Uma menina de 1 ano morreu vítima da Covid-19 em Uberaba, no Triângulo Mineiro. Ela apresentava comorbidades e ficou quatro dias internada no Hospital de Clinicas da Universidade Federal do Triângulo Mineiro. A informação foi confirmada na noite de quarta-feira (6), pela prefeitura.

De acordo com o Executivo, a morte foi registrada na última terça (5). Este é o segundo óbito de uma criança na cidade. Em outubro de 2020, um menino de 6 anos também perdeu a vida após contrair o novo coronavírus.

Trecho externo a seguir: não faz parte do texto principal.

(** So a silo that finds the grain nowhere is the only one that may have it. *)
Lemma lookup_none_holder w ep s s' :
  informed w → w_silos w !! ep = Some s → lookup_grain_cluster_wide connects arrival w s gt gk = (s', None) →
  (∃ p, s' = with_pool s p) ∧ ∀ ep', holder' w ep' → ep' = ep.
Proof.
  intros Hw Hs. unfold lookup_grain_cluster_wide.
  destruct (lookup_tasks connects w gt gk (sl_pool s) _) as [p r] eqn:E. intros [= <- ->]. split; [eauto|].
  intros ep' (s0 & Hs0 & Ha). destruct (decide (ep' = ep)) as [|Hne]; [done|]. exfalso.
  destruct (Hw _ _ Hs) as [_ _ _ Hring]. destruct (Hring ep') as (m & Hm & <- & Hid); [by rewrite Hs0|done|].
  enough (active_at s0 gt gk = false) by congruence.
  eapply (lookup_tasks_complete w _ _ _ Hw E); [|exact Hs0]. rewrite Harr. by apply (list_elem_of_fmap_2 (λ m, (m, true))), list_elem_of_filter.
Qed.

(** Dispatching at a silo that is, or may become, the only holder. *)
Lemma dispatch_unique w ep s req p :
  informed w → w_silos w !! ep = Some s → (∀ ep', holder' w ep' → ep' = ep) →
  informed (set_silo w ep (local_dispatch (with_pool s p) req).1) ∧
  unique' (set_silo w ep (local_dispatch (with_pool s p) req).1).
Proof.
  intros Hw Hs Honly. rewrite local_dispatch_with_pool. cbn [fst]. split.
  - assert (∃ rt, (local_dispatch s req).1 = with_runtime s rt) as [rt ->].
    { unfold local_dispatch. destruct (MessageRegistry_dispatch _ _ _ _ _ _ _ _ _). by eexists. }
    assert (informed (set_silo w ep (with_pool s p))) as H1 by (eapply informed_set; eauto).
    assert (set_silo w ep (with_pool (with_runtime s rt) p) =
            set_silo (set_silo w ep (with_pool s p)) ep (with_runtime (with_pool s p) rt)) as ->.
    { unfold set_silo. cbn. by rewrite insert_insert_eq. }
    eapply informed_set; [exact H1|cbn; by rewrite lookup_insert_eq|by left|done].
  - intros ep1 ep2. rewrite !holder_set. intros [[-> _]|[Hn1 H1]] [[-> _]|[Hn2 H2]]; [done|..]; exfalso; eauto.
Qed.
(* ===== verification/Serving.v ===== *)
(** * A serving silo: its background tasks and their interleaving

    The tasks that [ClusterSilo::serve] starts run concurrently on shared state.  First the writers of the
    ring and the rebalancer, at the grain of single ring stores and broadcasts
    ([membership.rs], [swim.rs], [cluster_silo.rs], [rebalancer.rs]); then the loops of the tasks with their
    shutdown signal ([swim.rs], [failure_detector.rs], [multi_cluster.rs], [failover.rs],
    [replication_consumer.rs], [tcp_transport.rs], [health_server.rs]). *)
From S2P Require Import Prelude CoreTypes HashRing Mailbox Directory Auth Swim Membership.
From S2P Require Import Rebalancer Replication CrossCluster Transport ClusterRef ClusterSilo.

(** ** Writers of the ring

    A writer holds the lock of the SWIM state while it stores the ring; the rebalancer takes no lock. *)
Inductive MicroOp :=
| StoreRing (f : HashRing → HashRing)
| SendChange (c : MembershipChange).

(** The stores and broadcasts of each writer, in program order.  [join] and [notify_join] of a silo
    that is not on the ring: *)
Definition join_ops (silo : SiloAddress) : list MicroOp :=
  [StoreRing (λ r, HashRing_add r silo); SendChange (SiloJoined silo)].
Definition notify_leave_ops (silo : SiloAddress) : list MicroOp :=
  [StoreRing (λ r, HashRing_remove r silo); SendChange (SiloLeft silo)].
Definition declare_dead_ops (s : SwimState) (id : string) : list MicroOp :=
  match members s !! id with
  | Some member =>
      [StoreRing (λ r, HashRing_remove r (sm_addr member)); SendChange (SiloLeft (sm_addr member))]
  | None => []
  end.

(** [apply_gossip]: the broadcasts of its loop, then the store after the loop. *)
Definition gossip_ops (now : Z) (n : Node) (updates : list GossipUpdate) : list MicroOp :=
  let acc := foldl (apply_update now) (mkAcc n [] []) updates in
  (SendChange <$> drop (length (nd_changes n)) (nd_changes (acc_node acc))) ++
  match ring_adds acc, ring_removes acc with
  | [], [] => []
  | adds, removes => [StoreRing (λ r, foldl HashRing_add (foldl HashRing_remove r removes) adds)]
  end.

(** [join_cluster], taking over the members of the seed. *)
Definition adopt_ops (silos : list SiloAddress) : list MicroOp :=
  (SendChange ∘ SiloJoined <$> silos) ++ [StoreRing (λ r, foldl HashRing_add r silos)].

Definition run_op (rc : HashRing * list MembershipChange) (op : MicroOp) : HashRing * list MembershipChange :=
  match op with
  | StoreRing f => (f rc.1, rc.2)
  | SendChange c => (rc.1, rc.2 ++ [c])
  end.
Definition run_ops (ops : list MicroOp) (rc : HashRing * list MembershipChange) : HashRing * list MembershipChange :=
  foldl run_op rc ops.

Lemma run_sends cs rc : run_ops (SendChange <$> cs) rc = (rc.1, rc.2 ++ cs).
Proof.
  revert rc. induction cs as [|c cs IH]; intros [r l]; [by rewrite app_nil_r|].
  unfold run_ops in *. cbn. rewrite IH. cbn. by rewrite <- app_assoc.
Qed.

Lemma apply_updates_frame now acc us :
  ∃ cs, nd_changes (acc_node (foldl (apply_update now) acc us)) = nd_changes (acc_node acc) ++ cs ∧
    nd_ring (acc_node (foldl (apply_update now) acc us)) = nd_ring (acc_node acc).
Proof.
  revert acc. induction us as [|u us IH]; intros acc; cbn; [exists []; by rewrite app_nil_r|].
  assert (∃ cs, nd_changes (acc_node (apply_update now acc u)) = nd_changes (acc_node acc) ++ cs ∧
            nd_ring (acc_node (apply_update now acc u)) = nd_ring (acc_node acc)) as (cs & Hc & Hr).
  { unfold apply_update. destruct u; repeat case_match; cbn;
      first [by exists []; rewrite app_nil_r | by eexists [_]]. }
  destruct (IH (apply_update now acc u)) as (cs' & Hc' & Hr'). exists (cs ++ cs').
  by rewrite Hc', Hc, Hr', Hr, app_assoc.
Qed.

(** Run without interruption, the micro-steps of each writer are what its handler does to the ring
    and to the broadcast changes. *)
Theorem writer_ops_agree now n id us :
  run_ops (declare_dead_ops (nd_swim n) id) (nd_ring n, nd_changes n) =
    (nd_ring (declare_dead n id), nd_changes (declare_dead n id)) ∧
  run_ops (gossip_ops now n us) (nd_ring n, nd_changes n) =
    (nd_ring (apply_gossip now n us), nd_changes (apply_gossip now n us)) ∧
  (∀ s s' md p r, ms_node s = n → join now s md (Some p) = (s', Ok r) →
     run_ops (join_ops (from_proto_addr p)) (nd_ring n, nd_changes n) =
       (nd_ring (ms_node s'), nd_changes (ms_node s'))) ∧
  (∀ s s' md p, ms_node s = n → known_on_ring (nd_ring n) (silo_id (from_proto_addr p)) = false →
     notify_join now s md (Some p) = (s', Ok ()) →
     run_ops (join_ops (from_proto_addr p)) (nd_ring n, nd_changes n) =
       (nd_ring (ms_node s'), nd_changes (ms_node s'))) ∧
  (∀ s s' md p, ms_node s = n → known_on_ring (nd_ring n) (silo_id (from_proto_addr p)) = true →
     notify_leave s md (Some p) = (s', Ok ()) →
     run_ops (notify_leave_ops (from_proto_addr p)) (nd_ring n, nd_changes n) =
       (nd_ring (ms_node s'), nd_changes (ms_node s'))) ∧
  (∀ cs silos, cs_node cs = n →
     run_ops (adopt_ops silos) (nd_ring n, nd_changes n) =
       (nd_ring (cs_node (adopt_members cs silos)), nd_changes (cs_node (adopt_members cs silos)))).
Proof.
  split_and!.
  - unfold declare_dead_ops, declare_dead. by destruct (members (nd_swim n) !! id).
  - unfold gossip_ops, apply_gossip.
    destruct (apply_updates_frame now (mkAcc n [] []) us) as (cs & Hc & Hr). cbn [acc_node] in Hc, Hr.
    set (acc := foldl _ _ us) in *. rewrite Hc, drop_app_length.
    unfold run_ops. rewrite foldl_app. fold (run_ops (SendChange <$> cs) (nd_ring n, nd_changes n)).
    rewrite run_sends. cbn [fst snd].
    destruct (ring_adds acc) eqn:Ea, (ring_removes acc) eqn:Er; cbn; by rewrite ?Hc, ?Hr.
  - intros s s' md p r <-. unfold join. repeat case_match; intros; simplify_eq/=; done.
  - intros s s' md p <- Hk. unfold notify_join. repeat case_match; intros; simplify_eq/=; try done; exfalso; cbn in *; congruence.
  - intros s s' md p <- Hk. unfold notify_leave. rewrite Hk. cbn [negb]. repeat case_match; intros; simplify_eq/=; done.
  - intros cs silos <-. unfold adopt_ops, run_ops. rewrite foldl_app, list_fmap_compose.
    fold (run_ops (SendChange <$> (SiloJoined <$> silos)) (nd_ring (cs_node cs), nd_changes (cs_node cs))).
    by rewrite run_sends.
Qed.

(** ** Writers, rebalancer and calls together *)
Record SharedState := mkShared {
  sh_ring : HashRing;
  sh_changes : list MembershipChange; (** broadcast so far *)
  sh_seen : nat;                      (** how many of them the rebalancer has received *)
  sh_runtime : Runtime;
  sh_writers : list (list MicroOp);   (** what each running writer still has to do *)
  sh_calls : gmap nat GrainId }.      (** calls that [find_owner] kept here, not dispatched yet *)

(** The steps, by what they do. *)
Inductive Label :=
| LStart | LStore | LSend (c : MembershipChange) | LPass
| LCheck (id : nat) (g : GrainId) | LInsert (id : nat) (g : GrainId) | LLeave (id : nat)
| LDirect (g : GrainId) | LDeactivate (g : GrainId).
Definition op_label (op : MicroOp) : Label :=
  match op with StoreRing _ => LStore | SendChange c => LSend c end.
Definition call_of (l : Label) : option nat :=
  match l with LCheck id _ | LInsert id _ | LLeave id => Some id | _ => None end.

Section serving.
Context (local_silo_id : string).

(** [writer] says which programs may start as writers.  A call of [invoke] loads the ring in one step and is dispatched in a
    later one ([sv_check], [sv_insert]), with its cross-cluster and cluster-wide lookups in between; or it ends elsewhere
    ([sv_leave]).  References made with [ctx.get_ref] or with a local placement activate their grain without a
    look at the ring ([sv_direct]). *)
Inductive serving_step (writer : list MicroOp → Prop) : SharedState → Label → SharedState → Prop :=
| sv_start r cs seen w ws calls ops :
    writer ops → serving_step writer (mkShared r cs seen w ws calls) LStart (mkShared r cs seen w (ops :: ws) calls)
| sv_micro r cs seen w pre op ops post calls :
    serving_step writer (mkShared r cs seen w (pre ++ (op :: ops) :: post) calls) (op_label op)
      (mkShared (run_op (r, cs) op).1 (run_op (r, cs) op).2 seen w (pre ++ ops :: post) calls)
| sv_receive r cs seen k w ws calls outcome :
    (seen < k ≤ length cs)%nat →
    serving_step writer (mkShared r cs seen w ws calls) LPass
      (mkShared r cs k (rebalance outcome local_silo_id r w) ws calls)
| sv_check r cs seen w ws calls id g :
    calls !! id = None → rehashed local_silo_id r g = false →
    serving_step writer (mkShared r cs seen w ws calls) (LCheck id g) (mkShared r cs seen w ws (<[id := g]> calls))
| sv_insert r cs seen w ws calls id g :
    calls !! id = Some g →
    serving_step writer (mkShared r cs seen w ws calls) (LInsert id g)
      (mkShared r cs seen (GrainDirectory_get_or_insert w g).1 ws (delete id calls))
| sv_leave r cs seen w ws calls id g :
    calls !! id = Some g →
    serving_step writer (mkShared r cs seen w ws calls) (LLeave id) (mkShared r cs seen w ws (delete id calls))
| sv_direct r cs seen w ws calls g :
    serving_step writer (mkShared r cs seen w ws calls) (LDirect g)
      (mkShared r cs seen (GrainDirectory_get_or_insert w g).1 ws calls)
| sv_deactivate r cs seen w ws calls g :
    serving_step writer (mkShared r cs seen w ws calls) (LDeactivate g)
      (mkShared r cs seen (GrainDirectory_activator_remove w g) ws calls).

Uma idosa também morreu nas últimas horas na cidade. Ela tinha 68 anos, comorbidades e ficou internada em um hospital privado por 28 dias. Com os dois óbitos, 246 pessoas já perderam a vida em Uberaba por conta da Covid desde o início da pandemia, em março. Ao todo, a cidade do Triângulo tem 10.289 casos da doença.  

Óbitos de crianças

Em Minas Gerais, 33 crianças e adolescentes, com até 19 anos, já morreram por complicações da Covid-19. As informações são do último boletim epidemiológico, divulgado nesta quinta-feira (7).

De acordo com os dados, nove crianças com menos de um ano morreram desde o início da pandemia, em março. Entre 1 e 9 anos, foram dez óbitos. Outras 14 vítimas, com idades entre 10 e 19 anos, também perderam a vida por conta da doença.

Morte de crianças reforça prevenção

Crianças e adolescentes, apesar de apresentarem melhores respostas à infecção pelo novo coronavírus, também podem perder a guerra para a Covid-19. O alerta é para que mesmo os mais novos sigam as medidas que visam a conter a pandemia. As faixas etárias não são consideradas grupo de risco, mas especialistas afirmam que os casos mostram que nenhuma pessoa está isenta de contrair a Covid e desenvolver a forma mais grave dela, vindo a óbito.

Estudo realizado pelo Instituto D’Or de Pesquisa e Ensino (Idor), e publicado no Jornal de Pediatria aponta que, além das crianças poderem necessitar de intuba-ção, aquelas que apresentam outras doenças têm cerca de cinco vezes mais chances de complicações. Nesse público, as comorbidades estão concentradas em enfermidades neurológicas e respiratórias crônicas.

Mas até quem é saudável pode ter problemas mais graves causados pelo novo coronavírus. “Lá atrás, no início da pandemia, criou-se uma falsa sensação de só quem adoece e é vulnerável faz parte do grupo de risco. Esse aumento da pandemia agora está mostrando que não é isso. Não há ninguém imune. Todos estão vulneráveis”, frisou o infectologista Leandro Cury.

Segundo o médico, que é membro do Comitê de Enfrentamento à Covid-19 de Ibirité, na Grande BH, a gravidade em crianças e adolescentes pode estar relacionada à uma predisposição genética. “Vale lembrar que o vírus pega cada pessoa de um jeito, ele se comporta de forma diferente em cada organismo”, complementou.